» **Requirement**: Your answer should consist of each line below that includes the word "VArr".

[Information supplied — start]

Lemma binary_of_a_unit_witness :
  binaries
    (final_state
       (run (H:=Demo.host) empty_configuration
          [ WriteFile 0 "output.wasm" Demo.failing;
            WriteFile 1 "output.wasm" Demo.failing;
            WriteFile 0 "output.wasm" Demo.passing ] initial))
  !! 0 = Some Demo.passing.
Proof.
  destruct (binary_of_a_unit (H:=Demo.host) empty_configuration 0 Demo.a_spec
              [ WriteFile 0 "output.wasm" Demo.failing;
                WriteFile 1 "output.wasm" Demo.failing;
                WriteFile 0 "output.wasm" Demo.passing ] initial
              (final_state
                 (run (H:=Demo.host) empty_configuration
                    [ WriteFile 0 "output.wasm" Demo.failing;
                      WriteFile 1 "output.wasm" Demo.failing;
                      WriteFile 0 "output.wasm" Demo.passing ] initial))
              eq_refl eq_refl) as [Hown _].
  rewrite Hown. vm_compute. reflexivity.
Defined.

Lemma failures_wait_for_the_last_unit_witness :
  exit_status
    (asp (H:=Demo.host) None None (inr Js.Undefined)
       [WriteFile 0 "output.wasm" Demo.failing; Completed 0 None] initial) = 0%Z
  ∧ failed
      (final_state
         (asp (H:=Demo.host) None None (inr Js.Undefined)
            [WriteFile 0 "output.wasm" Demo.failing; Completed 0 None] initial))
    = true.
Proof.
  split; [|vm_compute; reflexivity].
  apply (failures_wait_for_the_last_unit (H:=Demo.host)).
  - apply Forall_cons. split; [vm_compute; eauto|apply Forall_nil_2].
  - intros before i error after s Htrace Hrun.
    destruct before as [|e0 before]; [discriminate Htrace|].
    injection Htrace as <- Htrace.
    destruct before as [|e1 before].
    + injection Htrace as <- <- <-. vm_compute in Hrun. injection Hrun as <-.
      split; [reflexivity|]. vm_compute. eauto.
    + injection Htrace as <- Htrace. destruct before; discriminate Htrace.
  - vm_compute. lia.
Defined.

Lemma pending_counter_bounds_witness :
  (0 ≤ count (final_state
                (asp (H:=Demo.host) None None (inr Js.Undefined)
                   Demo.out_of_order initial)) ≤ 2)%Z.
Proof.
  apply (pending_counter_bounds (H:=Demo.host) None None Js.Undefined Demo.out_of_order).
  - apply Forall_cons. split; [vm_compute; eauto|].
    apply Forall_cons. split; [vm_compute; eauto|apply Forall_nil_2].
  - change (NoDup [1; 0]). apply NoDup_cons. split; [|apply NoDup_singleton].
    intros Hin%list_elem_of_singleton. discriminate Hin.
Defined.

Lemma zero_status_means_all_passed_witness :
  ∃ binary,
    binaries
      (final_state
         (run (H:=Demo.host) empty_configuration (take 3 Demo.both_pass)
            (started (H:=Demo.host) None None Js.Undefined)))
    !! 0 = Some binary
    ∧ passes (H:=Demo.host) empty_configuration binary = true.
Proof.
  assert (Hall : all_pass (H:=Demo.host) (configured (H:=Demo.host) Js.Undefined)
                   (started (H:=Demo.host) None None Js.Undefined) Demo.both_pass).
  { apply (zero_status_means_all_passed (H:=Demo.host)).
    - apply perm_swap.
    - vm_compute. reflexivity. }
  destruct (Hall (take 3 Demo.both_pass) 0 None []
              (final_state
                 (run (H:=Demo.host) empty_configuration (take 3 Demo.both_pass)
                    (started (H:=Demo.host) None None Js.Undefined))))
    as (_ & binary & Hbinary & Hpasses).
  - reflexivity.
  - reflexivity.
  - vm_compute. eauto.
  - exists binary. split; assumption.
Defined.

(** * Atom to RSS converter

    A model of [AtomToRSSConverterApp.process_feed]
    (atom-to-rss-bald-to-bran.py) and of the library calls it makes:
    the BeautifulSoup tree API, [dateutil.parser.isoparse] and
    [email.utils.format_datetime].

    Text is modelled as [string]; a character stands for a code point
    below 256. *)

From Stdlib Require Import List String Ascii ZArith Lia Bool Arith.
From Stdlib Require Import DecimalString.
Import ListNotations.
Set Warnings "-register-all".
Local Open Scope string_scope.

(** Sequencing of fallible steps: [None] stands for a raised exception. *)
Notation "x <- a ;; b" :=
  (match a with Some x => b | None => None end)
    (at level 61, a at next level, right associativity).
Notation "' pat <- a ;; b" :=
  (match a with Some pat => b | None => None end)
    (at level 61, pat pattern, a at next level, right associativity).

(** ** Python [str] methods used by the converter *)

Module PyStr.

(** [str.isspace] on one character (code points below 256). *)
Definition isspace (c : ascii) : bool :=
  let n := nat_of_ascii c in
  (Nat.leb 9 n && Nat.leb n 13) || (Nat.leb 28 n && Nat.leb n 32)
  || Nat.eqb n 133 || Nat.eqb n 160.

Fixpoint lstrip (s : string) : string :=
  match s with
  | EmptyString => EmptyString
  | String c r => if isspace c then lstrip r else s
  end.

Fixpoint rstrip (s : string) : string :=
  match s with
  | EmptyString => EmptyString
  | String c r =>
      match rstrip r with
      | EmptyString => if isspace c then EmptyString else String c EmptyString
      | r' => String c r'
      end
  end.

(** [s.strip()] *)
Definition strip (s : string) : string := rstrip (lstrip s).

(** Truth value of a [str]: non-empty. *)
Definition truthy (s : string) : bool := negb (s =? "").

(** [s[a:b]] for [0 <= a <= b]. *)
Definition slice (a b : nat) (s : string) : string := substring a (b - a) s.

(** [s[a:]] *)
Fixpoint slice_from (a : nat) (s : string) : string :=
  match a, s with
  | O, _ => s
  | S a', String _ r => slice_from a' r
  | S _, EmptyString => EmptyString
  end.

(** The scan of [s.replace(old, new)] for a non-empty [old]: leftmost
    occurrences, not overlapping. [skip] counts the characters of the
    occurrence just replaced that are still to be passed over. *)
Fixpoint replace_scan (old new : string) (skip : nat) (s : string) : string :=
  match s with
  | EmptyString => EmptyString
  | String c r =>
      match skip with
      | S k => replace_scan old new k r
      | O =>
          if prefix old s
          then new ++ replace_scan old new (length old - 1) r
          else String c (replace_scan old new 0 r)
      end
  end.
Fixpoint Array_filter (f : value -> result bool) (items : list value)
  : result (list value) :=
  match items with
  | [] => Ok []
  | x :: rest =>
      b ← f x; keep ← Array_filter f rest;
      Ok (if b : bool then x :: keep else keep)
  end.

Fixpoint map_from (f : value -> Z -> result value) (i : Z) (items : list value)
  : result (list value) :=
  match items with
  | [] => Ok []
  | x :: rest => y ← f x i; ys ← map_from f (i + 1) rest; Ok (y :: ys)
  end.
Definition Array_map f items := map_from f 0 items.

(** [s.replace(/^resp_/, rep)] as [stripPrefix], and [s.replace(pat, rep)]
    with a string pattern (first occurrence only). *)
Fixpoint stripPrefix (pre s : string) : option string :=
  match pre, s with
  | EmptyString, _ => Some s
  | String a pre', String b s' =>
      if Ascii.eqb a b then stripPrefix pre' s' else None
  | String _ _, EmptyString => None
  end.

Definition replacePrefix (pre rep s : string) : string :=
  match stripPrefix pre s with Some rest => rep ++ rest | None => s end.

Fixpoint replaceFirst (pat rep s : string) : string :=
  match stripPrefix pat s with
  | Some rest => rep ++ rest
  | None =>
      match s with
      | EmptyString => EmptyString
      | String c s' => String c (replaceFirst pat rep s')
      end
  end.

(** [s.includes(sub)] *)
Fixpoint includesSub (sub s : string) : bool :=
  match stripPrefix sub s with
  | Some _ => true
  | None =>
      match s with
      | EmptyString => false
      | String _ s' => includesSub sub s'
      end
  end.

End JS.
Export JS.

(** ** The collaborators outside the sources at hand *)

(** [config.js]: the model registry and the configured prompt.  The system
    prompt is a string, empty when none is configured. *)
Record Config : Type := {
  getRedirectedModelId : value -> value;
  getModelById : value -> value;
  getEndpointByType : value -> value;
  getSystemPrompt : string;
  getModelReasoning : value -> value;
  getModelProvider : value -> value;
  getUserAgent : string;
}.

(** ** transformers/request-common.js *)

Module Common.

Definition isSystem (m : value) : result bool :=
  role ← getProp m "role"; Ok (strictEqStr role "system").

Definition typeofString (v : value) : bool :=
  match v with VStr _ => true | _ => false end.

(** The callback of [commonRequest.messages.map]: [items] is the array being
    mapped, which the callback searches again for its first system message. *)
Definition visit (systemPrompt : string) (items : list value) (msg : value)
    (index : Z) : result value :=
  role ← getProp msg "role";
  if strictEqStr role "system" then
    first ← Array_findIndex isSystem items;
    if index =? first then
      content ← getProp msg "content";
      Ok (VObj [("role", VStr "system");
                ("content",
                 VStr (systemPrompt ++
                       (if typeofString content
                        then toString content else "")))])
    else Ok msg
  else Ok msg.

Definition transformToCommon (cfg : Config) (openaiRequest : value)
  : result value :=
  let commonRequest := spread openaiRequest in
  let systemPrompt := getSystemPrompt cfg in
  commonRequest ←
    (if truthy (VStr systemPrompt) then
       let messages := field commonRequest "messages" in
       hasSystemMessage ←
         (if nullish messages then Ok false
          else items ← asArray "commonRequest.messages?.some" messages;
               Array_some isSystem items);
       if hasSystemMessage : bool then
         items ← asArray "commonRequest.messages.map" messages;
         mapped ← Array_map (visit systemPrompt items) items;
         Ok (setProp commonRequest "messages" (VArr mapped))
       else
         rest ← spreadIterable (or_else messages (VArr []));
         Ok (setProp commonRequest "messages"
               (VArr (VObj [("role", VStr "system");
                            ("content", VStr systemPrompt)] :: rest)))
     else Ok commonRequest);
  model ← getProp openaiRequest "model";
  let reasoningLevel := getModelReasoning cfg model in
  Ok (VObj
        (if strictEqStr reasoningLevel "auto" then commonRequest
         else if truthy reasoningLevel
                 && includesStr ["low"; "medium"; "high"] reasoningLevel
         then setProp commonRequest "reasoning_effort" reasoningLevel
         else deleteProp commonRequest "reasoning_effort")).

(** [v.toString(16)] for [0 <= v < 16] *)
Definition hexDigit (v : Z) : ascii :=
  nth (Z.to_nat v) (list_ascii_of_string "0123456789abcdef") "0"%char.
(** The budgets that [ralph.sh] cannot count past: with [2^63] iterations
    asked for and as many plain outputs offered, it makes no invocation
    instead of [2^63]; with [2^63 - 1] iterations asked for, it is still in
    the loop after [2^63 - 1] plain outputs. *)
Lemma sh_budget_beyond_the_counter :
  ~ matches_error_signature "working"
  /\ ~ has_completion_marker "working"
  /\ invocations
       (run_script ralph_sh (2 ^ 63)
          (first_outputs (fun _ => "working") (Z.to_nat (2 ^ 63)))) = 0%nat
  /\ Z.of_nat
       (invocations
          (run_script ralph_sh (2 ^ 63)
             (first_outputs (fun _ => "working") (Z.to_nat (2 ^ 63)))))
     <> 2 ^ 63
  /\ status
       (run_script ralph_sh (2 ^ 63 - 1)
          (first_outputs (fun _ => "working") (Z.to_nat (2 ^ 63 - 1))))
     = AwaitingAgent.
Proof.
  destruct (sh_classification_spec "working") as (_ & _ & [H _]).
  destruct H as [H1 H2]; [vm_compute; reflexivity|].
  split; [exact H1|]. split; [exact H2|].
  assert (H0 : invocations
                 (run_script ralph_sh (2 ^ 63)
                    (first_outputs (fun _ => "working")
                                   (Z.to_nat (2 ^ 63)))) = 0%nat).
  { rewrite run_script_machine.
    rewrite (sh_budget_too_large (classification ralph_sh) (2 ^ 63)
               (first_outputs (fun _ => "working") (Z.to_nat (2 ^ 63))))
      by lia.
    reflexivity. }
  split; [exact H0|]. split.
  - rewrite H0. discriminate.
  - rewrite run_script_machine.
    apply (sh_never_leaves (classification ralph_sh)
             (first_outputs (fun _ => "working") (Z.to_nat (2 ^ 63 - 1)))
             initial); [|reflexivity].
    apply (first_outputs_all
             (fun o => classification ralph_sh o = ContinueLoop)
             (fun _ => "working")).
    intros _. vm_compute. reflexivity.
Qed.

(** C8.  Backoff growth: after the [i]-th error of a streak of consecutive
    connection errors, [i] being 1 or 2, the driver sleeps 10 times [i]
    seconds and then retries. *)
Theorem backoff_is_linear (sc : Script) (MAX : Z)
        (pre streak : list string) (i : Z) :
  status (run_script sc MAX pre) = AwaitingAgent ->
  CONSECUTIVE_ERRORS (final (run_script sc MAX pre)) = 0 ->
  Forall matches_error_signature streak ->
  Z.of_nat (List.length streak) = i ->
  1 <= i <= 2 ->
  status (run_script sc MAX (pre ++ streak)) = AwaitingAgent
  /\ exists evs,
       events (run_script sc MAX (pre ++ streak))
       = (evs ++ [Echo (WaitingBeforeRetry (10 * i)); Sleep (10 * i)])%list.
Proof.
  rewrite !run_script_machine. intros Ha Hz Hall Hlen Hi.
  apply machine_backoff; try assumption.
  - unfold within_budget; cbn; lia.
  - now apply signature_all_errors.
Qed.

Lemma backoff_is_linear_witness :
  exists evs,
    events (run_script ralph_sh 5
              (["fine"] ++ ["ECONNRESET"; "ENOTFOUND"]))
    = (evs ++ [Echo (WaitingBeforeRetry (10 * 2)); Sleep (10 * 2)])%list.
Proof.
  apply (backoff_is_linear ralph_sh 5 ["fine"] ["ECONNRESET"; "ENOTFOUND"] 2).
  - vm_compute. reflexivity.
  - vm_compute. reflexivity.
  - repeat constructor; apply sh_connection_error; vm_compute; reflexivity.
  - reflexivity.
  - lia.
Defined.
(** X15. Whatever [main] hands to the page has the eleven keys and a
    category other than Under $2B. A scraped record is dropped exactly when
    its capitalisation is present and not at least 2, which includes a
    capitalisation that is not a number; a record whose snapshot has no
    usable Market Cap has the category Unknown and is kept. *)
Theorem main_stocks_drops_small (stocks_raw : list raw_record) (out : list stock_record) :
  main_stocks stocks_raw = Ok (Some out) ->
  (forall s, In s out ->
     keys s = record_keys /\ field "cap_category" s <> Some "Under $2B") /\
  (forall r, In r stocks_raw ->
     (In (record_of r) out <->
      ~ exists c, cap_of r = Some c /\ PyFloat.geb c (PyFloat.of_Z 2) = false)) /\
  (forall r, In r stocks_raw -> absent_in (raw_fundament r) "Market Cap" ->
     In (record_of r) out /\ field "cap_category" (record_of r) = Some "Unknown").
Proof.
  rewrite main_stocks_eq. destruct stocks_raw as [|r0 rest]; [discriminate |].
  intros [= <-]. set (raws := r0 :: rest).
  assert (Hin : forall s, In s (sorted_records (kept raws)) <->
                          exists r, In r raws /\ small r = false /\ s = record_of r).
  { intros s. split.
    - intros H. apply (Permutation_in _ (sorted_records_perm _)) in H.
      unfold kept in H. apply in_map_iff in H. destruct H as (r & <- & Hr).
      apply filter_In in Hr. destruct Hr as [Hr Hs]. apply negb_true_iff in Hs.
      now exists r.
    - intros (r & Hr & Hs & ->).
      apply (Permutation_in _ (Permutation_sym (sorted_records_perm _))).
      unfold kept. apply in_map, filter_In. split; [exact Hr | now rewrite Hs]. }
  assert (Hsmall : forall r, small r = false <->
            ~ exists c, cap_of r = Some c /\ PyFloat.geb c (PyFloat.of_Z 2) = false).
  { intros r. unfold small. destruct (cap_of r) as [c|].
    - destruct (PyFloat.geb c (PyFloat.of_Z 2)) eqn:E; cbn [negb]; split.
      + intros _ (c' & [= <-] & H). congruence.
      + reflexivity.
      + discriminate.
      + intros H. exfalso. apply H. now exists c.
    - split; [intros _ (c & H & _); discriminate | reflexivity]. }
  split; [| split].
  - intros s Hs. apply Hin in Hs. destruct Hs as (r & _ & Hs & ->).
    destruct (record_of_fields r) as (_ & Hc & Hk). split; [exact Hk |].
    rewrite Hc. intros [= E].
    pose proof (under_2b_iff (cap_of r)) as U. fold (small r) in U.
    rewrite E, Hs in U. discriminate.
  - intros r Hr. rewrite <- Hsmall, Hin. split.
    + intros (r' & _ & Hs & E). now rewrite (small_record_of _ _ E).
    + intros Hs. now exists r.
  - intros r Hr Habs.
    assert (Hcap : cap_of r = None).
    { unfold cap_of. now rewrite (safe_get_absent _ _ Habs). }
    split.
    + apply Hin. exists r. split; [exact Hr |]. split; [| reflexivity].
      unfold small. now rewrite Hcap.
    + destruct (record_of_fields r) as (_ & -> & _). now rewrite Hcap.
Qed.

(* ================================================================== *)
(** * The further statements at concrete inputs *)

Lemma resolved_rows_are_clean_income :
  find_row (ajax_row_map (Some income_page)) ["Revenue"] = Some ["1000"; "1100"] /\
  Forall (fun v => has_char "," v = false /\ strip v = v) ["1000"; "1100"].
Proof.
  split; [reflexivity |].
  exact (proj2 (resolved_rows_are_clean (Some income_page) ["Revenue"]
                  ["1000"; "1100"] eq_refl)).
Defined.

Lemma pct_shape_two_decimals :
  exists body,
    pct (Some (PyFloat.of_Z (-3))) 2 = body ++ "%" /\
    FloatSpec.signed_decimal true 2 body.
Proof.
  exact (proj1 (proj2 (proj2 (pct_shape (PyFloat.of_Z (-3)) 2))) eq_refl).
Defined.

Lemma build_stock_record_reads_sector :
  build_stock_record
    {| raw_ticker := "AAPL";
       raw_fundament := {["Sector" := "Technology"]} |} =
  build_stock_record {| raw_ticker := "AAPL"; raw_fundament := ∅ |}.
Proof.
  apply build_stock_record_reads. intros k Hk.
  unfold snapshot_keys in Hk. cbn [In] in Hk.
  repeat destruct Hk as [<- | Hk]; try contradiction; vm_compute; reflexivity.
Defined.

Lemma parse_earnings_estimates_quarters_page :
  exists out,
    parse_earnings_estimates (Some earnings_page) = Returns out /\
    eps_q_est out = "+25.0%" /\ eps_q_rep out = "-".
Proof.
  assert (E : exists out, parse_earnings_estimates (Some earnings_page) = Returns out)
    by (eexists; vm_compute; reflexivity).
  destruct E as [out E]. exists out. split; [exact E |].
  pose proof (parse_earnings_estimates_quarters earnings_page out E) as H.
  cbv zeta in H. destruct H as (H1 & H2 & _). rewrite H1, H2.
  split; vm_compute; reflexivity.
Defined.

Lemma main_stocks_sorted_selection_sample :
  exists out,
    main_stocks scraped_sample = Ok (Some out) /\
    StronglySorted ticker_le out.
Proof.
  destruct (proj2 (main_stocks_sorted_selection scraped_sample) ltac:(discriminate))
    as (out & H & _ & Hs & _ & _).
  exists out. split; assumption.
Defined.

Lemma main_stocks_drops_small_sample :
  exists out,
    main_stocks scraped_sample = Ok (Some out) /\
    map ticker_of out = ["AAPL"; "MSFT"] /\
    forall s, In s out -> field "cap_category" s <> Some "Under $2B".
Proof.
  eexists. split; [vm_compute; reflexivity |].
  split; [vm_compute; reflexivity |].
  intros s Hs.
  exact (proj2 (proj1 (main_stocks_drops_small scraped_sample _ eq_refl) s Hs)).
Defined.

[Information supplied — finish]

» **Written reply**:
         Ok (setProp commonRequest "messages" (VArr mapped))
         rest ← spreadIterable (or_else messages (VArr []));
               (VArr (VObj [("role", VStr "system");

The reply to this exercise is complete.